## Try it
Look for the word "EvHeaders" in the material below, then report each line where it occurs.
***
(** C3: a typed server-streaming call works end to end.  When upb reads what it
    wrote and memory suffices, opening a typed reader with request [q] gives
    the channel the path and one framed request; the channel sends it and
    closes its side; at the server, the typed wrapper reads the request and
    runs the handler, whose responses [g q], up to 65, leave as one body each, in
    order, and the stream is finished with OK when the last was consumed; and
    what the client receives, cut in any way, makes the typed reader return the
    messages of [g q], in order, and then the end of the stream.  There is at
    least one response (a handler that returns without any is finished with
    UNIMPLEMENTED) and at most 65 (one is with the session and 64 wait; the next
    would be dropped).  The headers are without grpc-timeout whatever the timeout
    [tm], which the contract of the wire protocol asks for. *)
Theorem typed_streaming_end_to_end wire_debug service method q buf p l tm id on_m on_c sid e sid' w u req resp :
  EncodeRequest q = Some buf → ParseRequest buf = Some q →
  (∀ a b, EncodeResponse a = Some b → ParseResponse b = Some a) →
  mapM EncodeResponse (g q) = Some (p :: l) → (length l ≤ 64)%nat →
  let path := api_path service method in
  Channel.state w = Channel.kReady → Channel.session w = true →
  StreamEnd.opens wire submit address path buf sid →
  destroyed u = false → alive u = true → sid' ∉ opened u → calls u !! sid' = None →
  bodies u = [] → running_ (loop u) = true → pending_ (loop u) = [] →
  Find path router = Some e → form e = kServerStreaming → stream e = Some h →
  0 ≤ limit → fits limit buf → concat req = EncodeFrame buf [] →
  0 ≤ Channel.max_receive_size w → Forall (fits (Channel.max_receive_size w)) (p :: l) →
  concat resp = frames (p :: l) →
  let v := StreamClient.OpenClientReader (λ _, false) wire_debug id StreamClient.OpenChan service method q tm in
  let w1 := StreamEnd.run_server_streaming user wire submit address tcp_connect id path buf None
    (Channel.mkEvents (Some on_m) (Some on_c)) tm w in
  let w2 := client_run (ChannelRun.EvHeaders sid (EndToEnd.received response_headers) ::
      map (λ b, ChannelRun.EvData sid (Some b)) resp ++
      [ChannelRun.EvHeaders sid (EndToEnd.received (status_trailers Ok))]) w1 in
  let events := omap (TypedEnd.stream_event id) (drop (length (Channel.trace w1)) (Channel.trace w2)) in
  StreamClient.trace v = [StreamClient.CoreOpenStream path tm;
                          StreamClient.CoreStreamSend id (EncodeFrame buf []) None true] ∧
  Channel.trace w1 = Channel.trace w ++
    [Channel.SubmitRequestOpen (Channel.request_headers address path);
     Channel.SendData sid (EncodeFrame buf []) true] ∧
  (∃ log, trace (run (typed_server sid' (g q) buf) (S (S depth)) spin router limit
      (EvHeaders sid' (EndToEnd.received (Channel.request_headers address path)) false ::
       map (λ b, EvData sid' (Some b) false) req ++ [EvData sid' None true] ++
       concat (replicate (S (length l)) (drain_round sid'))) u) =
    trace u ++ [UserStream h sid'; UserRead 0 Ok false buf;
      SendHeaders sid' response_headers false; SendData sid' (EncodeFrame p []) false] ++
    pump_trace sid' (Some 1%nat) (typed_msgs 2 l) ++
    [UserWrite (S (length l)) Ok; SendTrailers sid' (status_trailers Ok); LogCall "call_end" log]) ∧
  ∃ rs v', StreamClient.read_n (λ _, false) (S (length (g q))) (StreamClient.deliver_all events v) =
      Some (rs, v') ∧
    map UnaryClient.shown rs = map (λ x, (Ok, Some x)) (g q) ++ [(Ok, None)].
Proof.
  intros Henc Hparse Hres Hms Hlen path Hst Hse Hop Hd Ha Ho Hn Hb Hrun Hpend He Hf Hs Hl Hm Hreq
    Hmrs Hfit Hresp v w1 w2 events.
  destruct (open_reader_sent wire_debug id service method q buf tm Henc) as (Hv & Hvm & Hva & _).
  destruct (StreamEnd.run_server_streaming_sent user wire submit address tcp_connect id path buf None on_m on_c
    tm sid w Hst Hse Hop) as (Et & _ & _ & s & Hsr & Hdec & Hev & _).
  destruct (EndToEnd.request_received address path) as (Hp & Hct & Htm).
  split_and!; [exact Hv|exact Et| |].
  - by apply (serve_typed_stream sid' (g q) buf q (p :: l) Hparse Hms (λ E, ltac:(discriminate E))
      spin depth router limit h path e _ p l req u).
  - destruct (StreamEnd.status_received Ok) as [Hgs Est]; [vm_compute; split; congruence|].
    destruct (TypedEnd.typed_stream_end_to_end user wire submit address tcp_connect (g q) (p :: l)
      (Channel.max_receive_size w) id sid s w1 (EndToEnd.received response_headers) resp
      (EndToEnd.received (status_trailers Ok)) _ on_m on_c v Hms Hres Hsr Hdec Hev eq_refl eq_refl Hgs
      Hmrs Hfit Hresp Hvm Hva) as (rs & v' & Er & Esh & _).
    exists rs, v'. split; [exact Er|]. rewrite Esh, Est. done.
Qed.
End Call.

(** ** A concrete call *)
Section Demo.
#[local] Existing Instance demo_traits.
***
## Your response
  let w2 := client_run (ChannelRun.EvHeaders sid (EndToEnd.received response_headers) ::
      [ChannelRun.EvHeaders sid (EndToEnd.received (status_trailers Ok))]) w1 in
      (EvHeaders sid' (EndToEnd.received (Channel.request_headers address path)) false ::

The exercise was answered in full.